• _What needs to be done_
Counting only lines below that hold "backoff", give the total alone.

Data to process section start

(* ===== verification/Reap.v ===== *)
(** * internal/server/server.go, diagnose.go: the background loops of the control plane

    The loop that marks silent nodes, the diagnosis of nodes managed over SSH, the parameters of
    their tunnels and of the distribution of the agent.  A goroutine that a loop starts is
    recorded ([dg_triggered]); its body is a function of its own ([diag_run]). *)
From Stdlib Require Import Ascii.
From S2P Require Import Prelude GoBase GoStrings GoFloat GoFormat GoNet Event Proto Store World Config Notify Transport.
Local Open Scope Z_scope.

Definition defaultRemoteListen : string := "127.0.0.1:7600".
Definition defaultRemotePath : string := "/tmp/skipper-agent".

(** ** Parameters of an SSH node *)

Definition remoteListen (sn : SSHNodeConfig) : string :=
  if decide (SSHNode_RemoteListen sn = "") then defaultRemoteListen else SSHNode_RemoteListen sn.

Definition sshConfigFor (sn : SSHNodeConfig) : SSHConfig :=
  mkSSHConfig (SSHNode_Name sn) (SSHNode_Addr sn) (SSHNode_User sn) (SSHNode_Key sn) (SSHNode_KnownHost sn)
    (remoteListen sn).

Definition provisionSpec (sn : SSHNodeConfig) : ProvisionSpec :=
  let remotePath := if decide (SSHNode_RemotePath sn = "") then defaultRemotePath else SSHNode_RemotePath sn in
  mkProvisionSpec (SSHNode_AgentBin sn) remotePath (remoteListen sn) (SSHNode_Name sn) (SSHNode_Partition sn)
    (SSHNode_AgentArgs sn) (remotePath +:+ ".log") (remotePath +:+ ".pid").

Definition localDialTarget (listen : string) : string :=
  match SplitHostPort listen with
  | None => listen
  | Some (host, port) =>
      let host := if decide (host = "" ∨ host = "0.0.0.0" ∨ host = "::") then "127.0.0.1" else host in
      JoinHostPort host port
  end.

(** [startSSHTunnels]: the tunnels started, where they forward to, and which nodes are provisioned. *)
Definition startSSHTunnels (nodes : list SSHNodeConfig) (listen : string) :
    list (SSHConfig * string) * list SSHNodeConfig :=
  ((λ sn, (sshConfigFor sn, localDialTarget listen)) <$> nodes, filter (λ sn, SSHNode_Provision sn = true) nodes).

(** [provisionWhenReady]: the attempts until the first success, given their outcomes; the pauses
    made, and whether it succeeded. [None] if there is no binary to distribute. *)
Fixpoint provisionLoop (outcomes : list bool) (backoff : Duration) : list Duration * bool :=
  match outcomes with
  | [] => ([], false)
  | true :: _ => ([], true)
  | false :: outcomes' =>
      let '(pauses, ok) := provisionLoop outcomes' (backoffNext (30 * Second) backoff) in (backoff :: pauses, ok)
  end.

Definition provisionWhenReady (sn : SSHNodeConfig) (outcomes : list bool) : option (list Duration * bool) :=
  if decide (Spec_LocalBin (provisionSpec sn) = "") then None else Some (provisionLoop outcomes (2 * Second)).

(** ** diagnose.go *)

Record Diagnoser := mkDiagnoser {
  dg_cfg : DiagnosticsConfig;
  dg_nodes : gmap string SSHNodeConfig;
  dg_lastRun : gmap string Time;
  dg_triggered : list (SSHNodeConfig * Duration)   (** diagnoses started, in order *)
}.

Definition newDiagnoser (cfg : ServerConfig) : Diagnoser :=
  mkDiagnoser (Server_Diagnostics cfg)
    (foldl (λ m sn, <[SSHNode_Name sn := sn]> m) ∅ (Server_SSHNodes cfg)) ∅ [].

Definition set_lastRun (m : gmap string Time) (d : Diagnoser) : Diagnoser :=
  mkDiagnoser (dg_cfg d) (dg_nodes d) m (dg_triggered d).

Definition trigger (sn : SSHNodeConfig) (downFor : Duration) (d : Diagnoser) : Diagnoser :=
  mkDiagnoser (dg_cfg d) (dg_nodes d) (dg_lastRun d) (dg_triggered d ++ [(sn, downFor)]).

(** The body of the loop of [check]. *)
Definition checkNode (now : Time) (d : Diagnoser) (n : Node) : Diagnoser :=
  match dg_nodes d !! Node_Name n with
  | None => d
  | Some sn =>
      if bool_decide (Node_State n = StateDrain) || IsZero (Node_LastHeartbeat n) then d
      else
        let downFor := Sub now (Node_LastHeartbeat n) in
        if downFor <? Diag_AfterDown (dg_cfg d) then set_lastRun (delete (Node_Name n) (dg_lastRun d)) d
        else
          let recent := match dg_lastRun d !! Node_Name n with
                        | Some last => Sub now last <? Diag_Cooldown (dg_cfg d)
                        | None => false
                        end in
          if recent then d else trigger sn downFor (set_lastRun (<[Node_Name n := now]> (dg_lastRun d)) d)
  end.

Definition check (nodes : list Node) (now : Time) (d : Diagnoser) : Diagnoser := foldl (checkNode now) d nodes.

Definition causeText (c : DiagCause) : string :=
  if decide (c = DiagSSHDown) then "SSH 连接中断"
  else if decide (c = DiagAgentKilled) then "agent 进程被杀"
  else "其他原因".

(** ** The events of lost nodes *)

Definition nodeDownEvent (n : Node) : Event :=
  mkEvent "" TypeNodeDown SevWarning (Node_Name n) ("节点 " +:+ Node_Name n +:+ " 心跳超时，判定失联")
    ("node-down|" +:+ Node_Name n) {["node" := Node_Name n]} 0.

(** Is a node about to be taken for lost? *)
Definition goingDown (cutoff : Time) (n : Node) : bool :=
  bool_decide (Node_State n = StateUp) && negb (IsZero (Node_LastHeartbeat n)) && Before (Node_LastHeartbeat n) cutoff.

Definition emitNodeDownEvents {E} `{EventSink E} (nodes : list Node) (cutoff : Time) : ST E unit :=
  st_for nodes (λ n, if negb (goingDown cutoff n) then st_ret tt else sink_emit (nodeDownEvent n)).

Section loops.
Context {S : Type} `{!Store S}.

Definition diagnosedEvent (sn : SSHNodeConfig) (downFor : Duration) (diag : Diagnosis) : Event :=
  let cause := Diagnosis_Cause diag in
  mkEvent "" TypeNodeDiagnosed (if decide (cause = DiagSSHDown) then SevCritical else SevWarning) (SSHNode_Name sn)
    ("节点 " +:+ SSHNode_Name sn +:+ " 失联 " +:+ Duration_String (Round downFor Second) +:+ "，诊断结论：" +:+
     causeText cause +:+ "（" +:+ Diagnosis_Detail diag +:+ "）")
    ("node-diagnosed|" +:+ SSHNode_Name sn +:+ "|" +:+ cause)
    (<["node" := SSHNode_Name sn]> {["cause" := cause]}) 0.

(** [diagnoser.run], given what [transport.Diagnose] concludes; the result is the provisioning that it
    then attempts, if any. *)
Definition diag_run (diagnose : SSHConfig → string → string → Diagnosis) (sn : SSHNodeConfig) (downFor : Duration) :
    ST (World S * Engine) (option (SSHConfig * ProvisionSpec)) :=
  let spec := provisionSpec sn in
  let diag := diagnose (sshConfigFor sn) (Spec_PidPath spec) (Spec_RemotePath spec) in
  Emit (diagnosedEvent sn downFor diag) ;;;
  st_ret (if bool_decide (Diagnosis_Cause diag = DiagAgentKilled) && SSHNode_Provision sn && SSHNode_AutoRestart sn
          then Some (sshConfigFor sn, spec) else None).

(** ** reapLoop *)

(** One tick: the number of nodes marked, if it got that far. *)
Definition reapTick (timeout : Duration) : ST (option Diagnoser * (World S * Engine)) (option Z) :=
  now <- on_snd (on_fst time_Now) ;;
  let cutoff := Add now (i64 (- timeout)) in
  nodes <- on_snd (on_fst (on_store store_ListNodes)) ;;
  match nodes with
  | Err _ => st_ret None
  | Ok nodes =>
      on_snd (emitNodeDownEvents nodes cutoff) ;;;
      n <- on_snd (on_fst (on_store (store_MarkStaleDown cutoff))) ;;
      match n with
      | Err _ => st_ret None
      | Ok n =>
          on_fst (st_modify (fmap (check nodes now))) ;;;
          st_ret (Some n)
      end
  end.

(** The same, where the goroutine stands in a tick: the nodes have been listed and the lost ones
    announced at the instant [now], the statement that marks them is still to come. *)
Inductive reapPhase :=
| Waiting
| Marking (now : Time) (nodes : list Node).

Record reaper := mkReaper {
  rr_timeout : Duration;
  rr_diag : option Diagnoser;
  rr_phase : reapPhase
}.

Definition at_phase (ph : reapPhase) (r : reaper) : reaper := mkReaper (rr_timeout r) (rr_diag r) ph.
Definition diagnosed (nodes : list Node) (now : Time) (r : reaper) : reaper :=
  mkReaper (rr_timeout r) (check nodes now <$> rr_diag r) (rr_phase r).

Definition cutoffOf (timeout : Duration) (now : Time) : Time := Add now (i64 (- timeout)).

Definition reapStep (r : reaper) : ST (World S * Engine) reaper :=
  match rr_phase r with
  | Waiting =>
      now <- on_fst time_Now ;;
      nodes <- on_fst (on_store store_ListNodes) ;;
      match nodes with
      | Err _ => st_ret r
      | Ok nodes => emitNodeDownEvents nodes (cutoffOf (rr_timeout r) now) ;;; st_ret (at_phase (Marking now nodes) r)
      end
  | Marking now nodes =>
      n <- on_fst (on_store (store_MarkStaleDown (cutoffOf (rr_timeout r) now))) ;;
      st_ret (at_phase Waiting (match n with Err _ => r | Ok _ => diagnosed nodes now r end))
  end.

(** [reapLoop] over a number of ticks. *)
Fixpoint reapLoop (timeout : Duration) (ticks : nat) : ST (option Diagnoser * (World S * Engine)) unit :=
  match ticks with
  | O => st_ret tt
  | Datatypes.S ticks' => reapTick timeout ;;; reapLoop timeout ticks'
  end.
End loops.

(** [Run] makes a diagnoser when diagnosis is enabled and there are SSH nodes. *)
Definition startDiagnoser (cfg : ServerConfig) : option Diagnoser :=
  if Diag_Enabled (Server_Diagnostics cfg) && bool_decide (Server_SSHNodes cfg ≠ []) then Some (newDiagnoser cfg) else None.

Example localDialTarget_1 : localDialTarget ":7443" = "127.0.0.1:7443" ∧ localDialTarget "[::]:1" = "127.0.0.1:1" ∧
  localDialTarget "10.0.0.1:7443" = "10.0.0.1:7443".
Proof. split_and!; reflexivity. Qed.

Data to process section end

• _Problem solution_
2